Earlier, we still had access to all this data, but storing it was expensive and leveraging it for information was time and resource intensive. But with rapidly increasing computing power and increasing cheap storage in the form of cloud storage providers, a new spark has been ignited in the hearts and minds of big data practitioners.
So the current big question in is how to work with all of this data we now have access to? How to take advantage of the data boom? With the tools that the big data industry provides us, of course. So it is no surprise that it is among the hottest upcoming jobs in coming years as ranked by Harvard Business Review. And how do we get in on this? Let us see.
So there are many roles in the big data industry. But broadly speaking they can be classified into two categories: engineering and analytics. And these fields are linked but clearly different.
Big data engineering revolves around planning, deploying and maintaining a system to handle a large amount of data. These systems make relevant data available for various consumer-facing and internal applications.
Big data analytics revolves around making use of the large amounts of data from systems designed by the engineers, and analyzing patterns and trends and developing various classification and prediction algorithms. So basically it involves advanced computations on the data.

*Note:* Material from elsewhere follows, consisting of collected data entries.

(* ===== verification/Scanner.v ===== *)
(** * Reading results into Go values: adapters/scanner/scanner.go

    [PrestScanner.Scan] puts the JSON of a result into the value behind a
    pointer.  The scanner itself is the record of [Exec]; the
    reflected value is its kind and an abstract content; package
    encoding/json is the class [JSON]. *)

From S2P Require Import Prelude GoStrings Exec.

(** ** Values *)

(** The kinds of [reflect] the code tells apart. *)
Inductive Kind := KSlice | KStruct | KMap | KOther.
#[export] Instance Kind_eq_dec : EqDecision Kind.
Proof. solve_decision. Defined.

(** What is passed to [Scan]: a value that is no pointer, or a pointer to a
    value of a kind. *)
Inductive scan_item (V : Type) := Direct (v : V) | Pointer (k : Kind) (v : V).
Arguments Direct {V} _.
Arguments Pointer {V} _ _.

(** [Decode] reads the next JSON value of a buffer into a value and leaves the
    rest; [DecodeRows] reads it as a list of objects. *)
Class JSON := {
  value : Type;
  row : Type;
  Len : value → Z;
  Decode : string → value → string * value * option error;
  DecodeRows : string → string * list row * option error;
  Marshal : row → string + error;
  Unmarshal : string → value → value * option error
}.

(** ** [Scan] *)

Definition errPtr : error := "item to input data is not a pointer".
Definition errUnsupTyp : error := "item to input data has an unsupported type".
Definition errLength : error := "rows returned is not 1".

Definition supType (k : Kind) : bool := match k with KOther => false | _ => true end.

Definition validateType {V} (i : scan_item V) : option error :=
  match i with
  | Direct _ => Some errPtr
  | Pointer k _ => if supType k then None else Some errUnsupTyp
  end.

Definition with_Buff (s : string) (p : PrestScanner) : PrestScanner := MkScanner (Some s) (Error p) (IsQuery p).

Section scan.
Context `{JSON}.

(** The scanner and the item afterwards, the number of rows, and the error. *)
Definition scan_result : Type := PrestScanner * scan_item value * Z * option error.

(** The text of the buffer; a decoder panics over a nil one. *)
Definition read_buff (p : PrestScanner) : gores string :=
  match Buff p with Some buff => Val buff | None => Panic "runtime error: invalid memory address or nil pointer dereference" end.

Definition scanQuery (p : PrestScanner) (k : Kind) (v : value) : gores scan_result :=
  buff ← read_buff p;
  if decide (k = KSlice) then
    let '(rest, v, err) := Decode buff v in Val (with_Buff rest p, Pointer k v, Len v, err)
  else
    match DecodeRows buff with
    | (rest, _, Some err) => Val (with_Buff rest p, Pointer k v, 0%Z, Some err)
    | (rest, ret, None) =>
        let p := with_Buff rest p in
        let l := Z.of_nat (length ret) in
        match ret with
        | [] => Val (p, Pointer k v, l, None)
        | [r] =>
            match Marshal r with
            | inr err => Val (p, Pointer k v, l, Some err)
            | inl byt => let '(v, err) := Unmarshal byt v in Val (p, Pointer k v, l, err)
            end
        | _ => Val (p, Pointer k v, l, Some errLength)
        end
    end.

Definition scanNotQuery (p : PrestScanner) (k : Kind) (v : value) : gores scan_result :=
  if decide (k = KSlice) then Val (p, Pointer k v, 1%Z, Some errUnsupTyp)
  else buff ← read_buff p; let '(rest, v, err) := Decode buff v in Val (with_Buff rest p, Pointer k v, 1%Z, err).

Definition Scan (p : PrestScanner) (i : scan_item value) : gores scan_result :=
  match i with
  | Pointer k v =>
      match validateType i with
      | Some err => Val (p, i, 0%Z, Some err)
      | None => if IsQuery p then scanQuery p k v else scanNotQuery p k v
      end
  | Direct _ => Val (p, i, 0%Z, validateType i)
  end.

(** ** Properties *)

Definition item_value (i : scan_item value) : value := match i with Direct v => v | Pointer _ v => v end.

(** Scanning the rows of a query into a struct or a map fills it from the
    row when there is exactly one; it is left as it was, and the number of rows
    told, when there is none (without an error) or more than one (an error), and
    when the rows cannot be read. *)
Theorem scan_one_row buff err k v rest rows derr :
  k ≠ KSlice → k ≠ KOther → DecodeRows buff = (rest, rows, derr) →
  Scan (MkScanner (Some buff) err true) (Pointer k v) =
  Val (MkScanner (Some rest) err true,
    Pointer k (match derr, rows with
               | None, [r] => match Marshal r with inl byt => (Unmarshal byt v).1 | inr _ => v end
               | _, _ => v end),
    match derr with None => Z.of_nat (length rows) | Some _ => 0%Z end,
    match derr, rows with
    | Some e, _ => Some e
    | None, [] => None
    | None, [r] => match Marshal r with inl byt => (Unmarshal byt v).2 | inr e => Some e end
    | None, _ => Some errLength
    end).
Proof.
  intros Hs Ho HD. unfold Scan, validateType. assert (supType k = true) as -> by by destruct k.
  cbn [IsQuery]. unfold scanQuery, read_buff. cbn [Buff mbind gores_bind]. rw decide_False // HD.
  destruct derr as [e|]; [done|]. destruct rows as [|r [|r' rows]]; [done| |done].
  destruct (Marshal r) as [byt|e]; [|done]. by destruct (Unmarshal byt v).
Qed.

(** A value that cannot be scanned into is refused before the result is read. *)
Theorem scan_refuses p i :
  validateType i ≠ None ∨ (∃ v, i = Pointer KSlice v ∧ IsQuery p = false) →
  ∃ l e, Scan p i = Val (p, i, l, Some e) ∧ (e = errPtr ∨ e = errUnsupTyp).
Proof.
  unfold Scan. intros [Hv|(v & -> & Hq)].
  - destruct i as [v|k v]; [by exists 0%Z, errPtr; auto|]. unfold validateType in *. destruct (supType k); [done|].
    by exists 0%Z, errUnsupTyp; auto.
  - cbn [validateType supType]. rw Hq. by exists 1%Z, errUnsupTyp; auto.
Qed.

(** The scanner of an error has no buffer: scanning it, without looking at
    [Err] first, panics. *)
Theorem scan_of_error_panics err q k v :
  validateType (Pointer k v) = None → q = true ∨ k ≠ KSlice → is_panic (Scan (MkScanner None err q) (Pointer k v)) = true.
Proof.
  intros Hv Hq. unfold Scan. rw Hv. destruct q; [done|]. destruct Hq as [|Hq]; [done|]. unfold scanNotQuery. by rw decide_False.
Qed.
End scan.

(** ** Witnesses *)

#[local] Instance number_json : JSON := {|
  value := Z; row := Z; Len v := v;
  Decode s v := ("", Z.of_nat (slen s), None);
  DecodeRows s := ("", Z.of_nat <$> seq 1 (slen s), None);
  Marshal r := inl (Itoa r);
  Unmarshal s v := (Z.of_nat (slen s), None)
|}.

#[local] Definition num (z : Z) : @value number_json := z.
#[local] Definition one : @row number_json := 1%Z.
#[local] Definition two : @row number_json := 2%Z.

Lemma scan_one_row_witness :
  Scan (MkScanner (Some "x") None true) (Pointer KStruct (num 5))
  = Val (MkScanner (Some "") None true, Pointer KStruct (num 1), 1%Z, None) ∧
  Scan (MkScanner (Some "xy") None true) (Pointer KMap (num 5))
  = Val (MkScanner (Some "") None true, Pointer KMap (num 5), 2%Z, Some errLength).
Proof.
  split.
  - by rw (scan_one_row "x" None KStruct (num 5) "" [one] None) //.
  - by rw (scan_one_row "xy" None KMap (num 5) "" [one; two] None) //.
Defined.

So which field would you be interested in? It depends on your background and your interests. There is no other reason to prefer one over the other. The world of big data infrastructure is changing by the day, with new innovations happening everywhere. There are a bunch of new technologies like Hadoop, NoSQL, BigQuery, Spark and so on. So to keep up with these rapidly changing landscapes, we must adapt quickly, while also knowing the basics well enough to not feel the ground shrinking under our feet.

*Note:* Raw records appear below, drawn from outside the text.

Lemma UpdateSQL_lex cfg st d s t set ts :
  no_byte dqc (ResolveDBName cfg st d) = true → no_byte dqc s = true → no_byte dqc t = true →
  lex set = Some ts →
  lex (UpdateSQL cfg st d s t set) =
  Some ((chars "UPDATE " ++ path_tokens (ResolveDBName cfg st d) s t) ++ chars " SET " ++ ts).
Proof.
  intros Hd Hs Ht Hset.
  rw (_ : UpdateSQL cfg st d s t set
          = ("UPDATE " +:+ path_text (ResolveDBName cfg st d) s t) +:+ " SET " +:+ set).
  { unfold UpdateSQL, UpdateQuery, path_text. cbn. by do 4 (rw ?sapp_assoc; cbn). }
  apply lex_then; [|done..]. apply lex_plain_app; [done|]. by apply lex_path.
Qed.

Lemma where_part_placeholders n wh vals : where_part n wh vals → placeholders wh ≡ₚ ids n (length vals).
Proof. by intros [[-> ->]|(cs & _ & _ & _ & Hp)]. Qed.

(** A delete reads back as one statement on the table of the path: DELETE
    FROM the quoted database, schema and table, then at most a WHERE with a
    conjunction of well-formed predicates and at most a RETURNING list, with
    one positional parameter for each value and nothing else. *)
Theorem delete_reads_back cfg st r d s t sql vals :
  columns_valid cfg → no_byte dqc (ResolveDBName cfg st d) = true →
  validateTableParams cfg st r = Val (d, s, t) → delete_statement cfg st r d s t = Val (sql, vals) →
  ∃ wh rt, lex sql = Some ((chars "DELETE FROM " ++ path_tokens (ResolveDBName cfg st d) s t) ++ wh ++ rt)
    ∧ where_part 1 wh vals ∧ returning_part rt
    ∧ placeholders (wh ++ rt) ≡ₚ ids 1 (length vals).
Proof.
  intros Hv Hd (_ & _ & _ & _ & _ & Hs & Ht)%validateTableParams_Val Hsql.
  unfold delete_statement, prefixed in Hsql.
  destruct (WhereByRequest cfg r 1) as [[w vs]|e|p] eqn:Hw; [|done..]. cbn [mbind gores_bind] in Hsql.
  destruct (ReturningByRequest r) as [ret|e|p] eqn:Hret; [|done..]. cbn [mbind gores_bind] in Hsql.
  injection Hsql as Hsql Hvs. subst vs. fold (where_text w (DeleteSQL cfg st d s t)) in Hsql. subst sql.
  destruct (where_text_lex cfg r 1 w vals (DeleteSQL cfg st d s t) _ Hv (Z.le_0_1) Hw
    (DeleteSQL_lex cfg st d s t Hd (IsSafeSegment_no_quote s Hs) (IsSafeSegment_no_quote t Ht)))
    as (wh & Hl & Hwp).
  destruct (with_returning_lex r ret _ _ Hret Hl) as (rt & Hl' & Hrp).
  exists wh, rt. rw -app_assoc in Hl'. split; [done|]. split; [done|]. split; [done|].
  destruct Hrp as (_ & Hrp & _). rw placeholders_app Hrp app_nil_r. by apply where_part_placeholders.
Qed.

(** C22: An update reads back as one statement on the table of the path: the SET
    list binds the first parameters, one for each column of the body, the
    condition the ones that follow, and the parameters of the whole statement
    are exactly the numbers of its values. *)
Theorem update_reads_back cfg st r body d s t sql vals :
  columns_valid cfg → no_byte dqc (ResolveDBName cfg st d) = true →
  validateTableParams cfg st r = Val (d, s, t) → update_statement cfg st r body d s t = Val (sql, vals) →
  ∃ kvs wh rt wvals, length vals = length kvs + length wvals ∧ drop (length kvs) vals = wvals
    ∧ lex sql = Some (((chars "UPDATE " ++ path_tokens (ResolveDBName cfg st d) s t)
                       ++ chars " SET " ++ sep_tokens ", " (set_tokens 1 kvs)) ++ wh ++ rt)
    ∧ where_part (1 + N.of_nat (length kvs)) wh wvals ∧ returning_part rt
    ∧ placeholders (sep_tokens ", " (set_tokens 1 kvs) ++ wh ++ rt) ≡ₚ ids 1 (length vals).
Proof.
  intros Hv Hd (_ & _ & _ & _ & _ & Hs & Ht)%validateTableParams_Val Hsql.
  unfold update_statement, prefixed in Hsql.
  destruct (SetByRequest body 1) as [[set svals]|e|p] eqn:Hset; [|done..]. cbn [mbind gores_bind] in Hsql.
  destruct (WhereByRequest cfg r _) as [[w wvals]|e|p] eqn:Hw; [|done..]. cbn [mbind gores_bind] in Hsql.
  destruct (ReturningByRequest r) as [ret|e|p] eqn:Hret; [|done..]. cbn [mbind gores_bind] in Hsql.
  injection Hsql as Hsql Hvs. fold (where_text w (UpdateSQL cfg st d s t set)) in Hsql. subst sql.
  destruct (SetByRequest_lex body set svals Hset) as (kvs & Hl & Hlen).
  destruct (where_text_lex cfg r (Z.of_nat (length svals) + 1) w wvals (UpdateSQL cfg st d s t set) _ Hv ltac:(lia) Hw
    (UpdateSQL_lex cfg st d s t set _ Hd (IsSafeSegment_no_quote s Hs) (IsSafeSegment_no_quote t Ht) Hl))
    as (wh & Hl1 & Hwp).
  destruct (with_returning_lex r ret _ _ Hret Hl1) as (rt & Hl2 & Hrp).
  assert (vals = svals ++ wvals) as ->.
  { subst vals. destruct (String.eqb_spec w "") as [->|Hne]; [|done].
    by rw (WhereByRequest_empty _ _ _ _ Hv _ Hw) ?app_nil_r; [lia|]. }
  rw (_ : Z.to_N (Z.of_nat (length svals) + 1) = (1 + N.of_nat (length kvs))%N) in Hwp; [lia|].
  exists kvs, wh, rt, wvals. rw -app_assoc in Hl2. rw length_app Hlen. split; [done|]. split; [by rw -Hlen drop_app_length|].
  split; [done|]. split; [done|]. split; [done|].
  destruct (set_tokens_facts 1 kvs) as [_ Hps]. destruct Hrp as (_ & Hrp & _).
  rw !placeholders_app Hps Hrp app_nil_r ids_app. apply Permutation_app_head.
  by apply where_part_placeholders.
Qed.

(** ** The tenant filter on statements *)

(** The filter a request is subject to on its table, as the value it binds and
    the predicates, numbered from [n]: the active tenant, or in personal mode
    the user without a tenant, on a table with a tenant-compat rule; the user
    on a table with a user-id rule. *)
Definition tenant_guard (cfg : Prest) (r : Request) (n : N) : option (iface * list (list token)) :=
  let uid := UserIDFromContext r in
  let ws := TenantIDActiveFromContext r in
  let column c := CPath (Split c ".") in
  match ResolveTenantCompat cfg r with
  | Some f =>
      if String.eqb ws "" then
        if String.eqb uid "" then None
        else Some (IStr uid, [pred_tokens n (PCmp (column (tc_UserColumn f)) "=");
                              pred_tokens n (PTest (column (tc_TenantColumn f)) "IS NULL")])
      else Some (IStr ws, [pred_tokens n (PCmp (column (tc_TenantColumn f)) "=")])
  | None =>
      if String.eqb uid "" || String.eqb (ResolveUserIDColumn cfg r) "" then None
      else Some (IStr uid, [pred_tokens n (PCmp (column (ResolveUserIDColumn cfg r)) "=")])
  end.

Lemma guarded_where cfg r n w vals who fs :
  columns_valid cfg → (0 ≤ n)%Z → tenant_guard cfg r (Z.to_N n) = Some (who, fs) →
  WhereByRequest cfg r n = Val (w, vals) →
  ∃ cs vs, vals = who :: vs ∧ lex w = Some (sep_tokens " AND " (fs ++ cs))
    ∧ Forall (conjunct (Z.to_N n + 1)) cs.
Proof.
  intros Hv Hn Hg Hw. pose proof (WhereByRequest_tenant _ _ _ _ _ Hv Hn Hw) as Ht.
  cbn zeta in Ht. unfold tenant_parsed in Ht. unfold tenant_guard in Hg.
  destruct (ResolveTenantCompat cfg r) as [f|].
  - destruct (String.eqb (TenantIDActiveFromContext r) ""); [destruct (String.eqb (UserIDFromContext r) "")|];
      [done | |]; injection Hg as <- <-; exact Ht.
  - destruct (String.eqb (UserIDFromContext r) "" || String.eqb (ResolveUserIDColumn cfg r) ""); [done|].
    injection Hg as <- <-; exact Ht.
Qed.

The background knowledge needed for a strong background in big data technologies is the same as that for data science and machine learning. There are 2 codependent skill sets that make up this space :
- math and statistics - the main topics you should concern yourself with learning are linear algebra, calculus, and probability and statistics. Then you have to learn about the techniques used in machine learning such as linear and logistic regression, decision trees, KNN's, random forests and support vector machines. Check out this resource for learning about all these topics. Also available is Coding Blocks own course for machine learning and Python basics for a good grounding in these topics.
- programming - in the programming side of things, you should try to familiarize yourself with a programming language of your choice. R and Python are by far the most popular in this space. Try to learn the data analysis, visualization and machine learning packages available for your language. For example, for Python, these would be NumPy, SciPy, Pandas, matplotlib, scikit-learn, and so on. For R, they are diplyr, tidyr, readr, tibble, ggplot2, carat, and so on. Also, you need to be proficient in SQL as a data scientist.
In demand technologies
After learning all this, ultimately, you will want to participate in the creation of smart systems to enable computers to do more on their own and free up the time of humans in the process so they can do less rote work. So now let us look at the technologies most in demand in the big data field:
- Apache Hadoop: Apache Hadoop is an open source software framework for storage and large scale processing of data-sets on clusters of commodity hardware. Hadoop components like Hive, Pig, HDFS, HBase, MapReduce, etc. are in high demand these days.
- Familiarity with cloud tools such as Amazon S3 can also be beneficial.
- Apache Spark: It is becoming the most popular big data technology worldwide. It is a big data computation framework just like Hadoop.
- NoSQL: The NoSQL databases including Couchbase, MongoDB, etc. are replacing the traditional SQL databases like DB2, Oracle, etc.
Knowledge and expertise with these big data technologies can make you hirable anywhere. So if that is your goal, remember that there are always loads of resources to help you out anywhere when you get stuck, and a passionate community of developers behind these technologies to help you out. So, happy analyzing!